MORE SPORE: Prostate Cancer Research Thriving
by Will Doss
Moving from bench to bedside in just five years may sound like a daunting task, but the Lurie Cancer Center’s Prostate Cancer SPORE is on track to produce tangible benefits for patients as it enters its fourth year, according to principal investigator William Catalona, PhD, professor of Urology.
“Five years is a tight timeline to bring something from the research bench to a clinical trial,” Catalona says. “But it brings together the clinicians and basic scientists, gets them focused and the ball moving to help patients.”
Out of four current SPORE projects, two are running clinical trials and one is under review by Northwestern University’s Internal Review Board, hoping to improve androgen-receptor therapies or test new targets for advanced prostate cancer treatment. The fourth project, run by Catalona, is currently genotyping DNA samples from over 6,000 patients who are undergoing active surveillance, looking for patterns in genetic variants that can cause active surveillance to fail.
Key to these efforts has been the recruitment of expert clinical trialists, urological oncologists and basic scientists.
“We’ve strengthened our clinical trial portfolio, especially in designing and administering trials based on science that’s come out of Northwestern,” Catalona says.
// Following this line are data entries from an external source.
Definition handleGetPositions (fails : bool) (levels : LevelsTable) (r : HttpRequest)
    : OrdersTable -> OrdersTable * Reply (list PositionView) :=
  get_user r (fun user t =>
    match sqlGetFilledPaperOrdersByUser user t with
    | (t, inl e) => (t, Failed 500 ("failed to fetch positions: " ++ e)%string)
    | (t, inr orders) => (t, Shown (map (view_of (sqlGetLevelsBatch fails (map Order.OrderID orders) levels)) orders))
    end).

Definition handleGetClosedPaperOrders (fails : bool) (levels : LevelsTable) (r : HttpRequest)
    : OrdersTable -> OrdersTable * Reply (list PositionView) :=
  get_user r (fun user t =>
    match sqlGetClosedPaperOrdersByUser user levels t with
    | (t, inl e) => (t, Failed 500 ("failed to fetch closed paper orders: " ++ e)%string)
    | (t, inr orders) =>
        let ids := map Order.OrderID (List.filter (fun o => negb o.(Order.IsSquareOffOrder)) orders) in
        (t, Shown (map (view_of (sqlGetLevelsBatch fails ids levels)) orders))
    end).

Definition handleGetClosedLiveOrders (now : Z) (r : HttpRequest)
    : OrdersTable -> OrdersTable * Reply (list Order.t) :=
  get_user r (fun user t =>
    match sqlGetClosedLiveOrdersByUser now user t with
    | (t, inl e) => (t, Failed 500 ("failed to fetch closed live orders: " ++ e)%string)
    | (t, inr orders) => (t, Shown orders)
    end).

(** ** The dashboard *)

Record DashboardStats : Type := mkStats {
  ds_Mode : string;
  TotalInvested : f64;
  CurrentInvested : f64;
  RealizedPnL : f64;
  OpenCount : nat;
  ClosedCount : nat
}.

(** [COALESCE(filled_price, price, 0)] and
    [COALESCE(NULLIF(filled_quantity, 0), quantity, 0)]. *)
Definition invested (o : Order.t) : f64 * Z :=
  (default (default fzero o.(Order.Price)) o.(Order.FilledPrice),
   if o.(Order.FilledQuantity) =? 0 then o.(Order.Quantity) else o.(Order.FilledQuantity)).

(** Sums of products, and of a column, as floats. *)
Definition Totals : Type := (list (f64 * Z) -> f64) * (list f64 -> f64).

Definition stats_of (total : Totals) (mode : string) (is_open is_closed : Order.t -> bool)
    (pnl : Order.t -> option f64) (l : list Order.t) : DashboardStats :=
  mkStats mode (total.1 (map invested l)) (total.1 (map invested (List.filter is_open l)))
    (total.2 (omap pnl (List.filter is_closed l)))
    (length (List.filter is_open l)) (length (List.filter is_closed l)).

Definition paper_counted (o : Order.t) : bool :=
  o.(Order.IsPaperTrade) && one_of o.(Order.Status) ["FILLED"; "RECEIVED"; "PENDING"; "SUBMITTED"; "CANCELLED"].

Definition live_counted (o : Order.t) : bool :=
  negb o.(Order.IsPaperTrade)
  && one_of o.(Order.Status) ["FILLED"; "PARTIALLY_FILLED"; "EXECUTED"; "TRADED"; "PARTIALLY TRADED";
                              "PARTIALLY EXECUTED"; "RECEIVED"; "PENDING"; "SUBMITTED"; "CANCELLED"].

Definition user_rows (userID : string) (p : Order.t -> bool) (t : OrdersTable) : list Order.t :=
  List.filter (fun o => (o.(Order.UserID) =?s userID) && p o) (all_rows t).

Definition paper_stats (total : Totals) (userID : string) (t : OrdersTable) : DashboardStats :=
  stats_of total "PAPER" (fun o => negb (is_set o.(Order.PaperExitPrice))) (fun o => is_set o.(Order.PaperExitPrice))
    Order.PaperPnL (user_rows userID paper_counted t).

Definition cancelled (o : Order.t) : bool := o.(Order.Status) =?s "CANCELLED".

(** The live statement: [realized_pnl] takes the rows with an exit price only. *)
Definition live_stats (total : Totals) (userID : string) (t : OrdersTable) : DashboardStats :=
  stats_of total "LIVE" (fun o => negb (is_set o.(Order.LiveExitPrice)) && negb (cancelled o))
    (fun o => is_set o.(Order.LiveExitPrice) || cancelled o)
    (fun o => if is_set o.(Order.LiveExitPrice) then o.(Order.LivePnL) else None)
    (user_rows userID live_counted t).

(** The statement it falls back to. *)
Definition live_stats_fallback (total : Totals) (userID : string) (t : OrdersTable) : DashboardStats :=
  stats_of total "LIVE" (fun o => negb (cancelled o)) cancelled (fun _ => None) (user_rows userID live_counted t)
    .

Definition sqlGetDashboardStats (total : Totals) (userID : string) (isPaper : bool) (t : OrdersTable)
    : OrdersTable * (string + DashboardStats) :=
  let '(fails, t) := driver t in
  if isPaper then (t, if fails then inl "dashboard stats paper" else inr (paper_stats total userID t))
  else if negb fails then (t, inr (live_stats total userID t))
  else
    let '(fails, t) := driver t in
    (t, if fails then inl "dashboard stats live" else inr (live_stats_fallback total userID t)).

Definition handleGetDashboardStats (total : Totals) (r : HttpRequest)
    : OrdersTable -> OrdersTable * Reply DashboardStats :=
  get_user r (fun user t =>
    match sqlGetDashboardStats total user (negb (r.(query) "mode" =?s "live")) t with
    | (t, inl e) => (t, Failed 500 ("failed to fetch dashboard stats: " ++ e)%string)
    | (t, inr s) => (t, Shown s)
    end).

(** ** Price watches *)

Definition handleGetPriceWatches (m : option Monitor) (r : HttpRequest) : Reply (list WatchSnapshot * nat) :=
  if negb (r.(httpMethod) =?s "GET") then Failed 405 "method not allowed"
  else match m with
       | None => Shown ([], 0%nat)
       | Some m =>
           if r.(query) "user_id" =?s "" then Failed 400 "user_id is required"
           else Shown (GetWatchSnapshot (r.(query) "user_id") m, WatchCount m)
       end.

(** The parsed ids, or the first that is none. *)
Fixpoint watch_ids (uuid_parse : string -> option uuid) (l : list string) : string + list uuid :=
  match l with
  | [] => inr []
  | s :: l =>
      match uuid_parse s with
      | None => inl s
      | Some id => match watch_ids uuid_parse l with inl e => inl e | inr ids => inr (id :: ids) end
      end
  end.

(** [CancelWatchBatch]: what was cancelled is the growth of [cancels]. *)
Definition CancelWatchBatch {W} (ids : list uuid) (userID : string) (s : PriceMonitor.State W)
    : PriceMonitor.State W * nat :=
  let s' := foldl (fun s id => CancelWatch id userID s) s ids in
  (s', (length s'.(cancels) - length s.(cancels))%nat).

(** The body: the user and the ids; the answer counts what was cancelled and what
    was asked for, and the live clients of the user are told of the cancellation. *)
Definition handleCancelPriceWatch {W Msg} (uuid_parse : string -> option uuid) (watch_cancelled : string -> Msg)
    (r : HttpRequest) (body : option (string * list string)) (s : option (PriceMonitor.State W))
    : option (PriceMonitor.State W) * list (HubStep Msg) * Reply (nat * nat) :=
  if negb (r.(httpMethod) =?s "POST") then (s, [], Failed 405 "method not allowed")
  else match s with
  | None => (s, [], Failed 503 "price monitor not initialized")
  | Some m =>
      match body with
      | None => (s, [], Failed 400 "user_id and order_ids are required")
      | Some (user, ids) =>
           if (user =?s "") || bool_decide (ids = [])
           then (s, [], Failed 400 "user_id and order_ids are required")
           else match watch_ids uuid_parse ids with
                | inl raw => (s, [], Failed 400 ("invalid order_id: " ++ raw)%string)
                | inr parsed =>
                    let '(m, n) := CancelWatchBatch parsed user m in
                    (Some m, [Broadcast user (watch_cancelled user)], Shown (n, length parsed))
                end
      end
  end.

(** [BroadcastPriceWatches]: the snapshots of the monitor if there is one, when it
    was last done, and for which users there are clients. *)
Definition BroadcastPriceWatches {Msg} (monitor : option (string -> Msg)) (now last : Z) (users : list string)
    : Z * list (HubStep Msg) :=
  match monitor with
  | None => (last, [])
  | Some snapshot =>
      if now - last <? 2 * second then (last, []) else (now, map (fun u => Broadcast u (snapshot u)) users)
  end.

(** ** The square-off time of a user *)

(** The body: user, time, enabled; [saves] when the statement succeeds. *)
Definition handleSetAutoSquareOffConfig (saves : bool) (body : option (string * string * bool)) (t : SquareOffTable)
    : SquareOffTable * Reply unit :=
  match body with
  | None => (t, Failed 400 "user_id is required")
  | Some (user, time, enabled) =>
      if user =?s "" then (t, Failed 400 "user_id is required")
      else if enabled && (time =?s "") then (t, Failed 400 "square_off_time is required when enabled")
      else if saves then (sqlUpsertUserSquareOffConfig user time enabled t, Shown tt)
      else (t, Failed 500 "failed to save config")
  end.

Definition handleGetAutoSquareOffConfig (reads : bool) (r : HttpRequest) (t : SquareOffTable)
    : Reply (string * bool) :=
  let user := Positions.or_else (r.(query) "user_id") (r.(header) "userId") in
  if user =?s "" then Failed 400 "user_id is required"
  else if reads then Shown (sqlGetUserSquareOffConfig user t)
  else Failed 500 "failed to get config".

Definition handleAutoSquareOffConfig (ok : bool) (r : HttpRequest) (body : option (string * string * bool))
    (t : SquareOffTable) : SquareOffTable * Reply (option (string * bool)) :=
  if r.(httpMethod) =?s "POST" then
    let '(t, a) := handleSetAutoSquareOffConfig ok body t in
    (t, match a with Failed n e => Failed n e | Shown _ => Shown None end)
  else if r.(httpMethod) =?s "GET" then
    (t, match handleGetAutoSquareOffConfig ok r t with Failed n e => Failed n e | Shown a => Shown (Some a) end)
  else (t, Failed 405 "method not allowed").

(** ** The streams *)

(** What a client is sent when it connects. *)
Inductive Greeting : Type :=
  | Connected
  | InitialOrders (l : list Order.t)
  | InitialClosed (l : list Order.t)
  | InitialWatches (l : list WatchSnapshot)
  | Snapshot (u : PaperUpdate.t).

(** [handleWSConnection] up to its registration. *)
Definition paper_greetings (snapshot : option (list PaperUpdate.t)) (user : string) (t : OrdersTable)
    : OrdersTable * list Greeting :=
  let '(t, r) := sqlGetFilledPaperOrdersByUser user t in
  (t, Connected :: match r with inl _ => [] | inr l => [InitialOrders l] end
        ++ match snapshot with None => [] | Some l => map Snapshot l end).

(** [handleLiveOrdersWS] up to its registration. *)
Definition live_greetings (now : Z) (m : option Monitor) (user : string) (t : OrdersTable)
    : OrdersTable * list Greeting :=
  let '(t, r1) := sqlGetLiveOrdersByUser now user t in
  let '(t, r2) := sqlGetClosedLiveOrdersByUser now user t in
  (t, Connected :: match r1 with inl _ => [] | inr l => [InitialOrders l] end
        ++ match r2 with inl _ => [] | inr l => [InitialClosed l] end
        ++ match m with None => [] | Some m => [InitialWatches (GetWatchSnapshot user m)] end).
In addition, several pilot projects led by Prostate Cancer SPORE scientists have sprouted into fully fledged investigations, spurring additional investment into Northwestern Medicine science, including four Challenge Awards from the Prostate Cancer Foundation.
“The reason these SPOREs are successful is because the institution has recruited the scientists, clinicians and pathologists,” Catalona says. “I think by the time our five years is up, we can possibly have several new treatments for prostate cancer that didn’t exist before our SPORE.”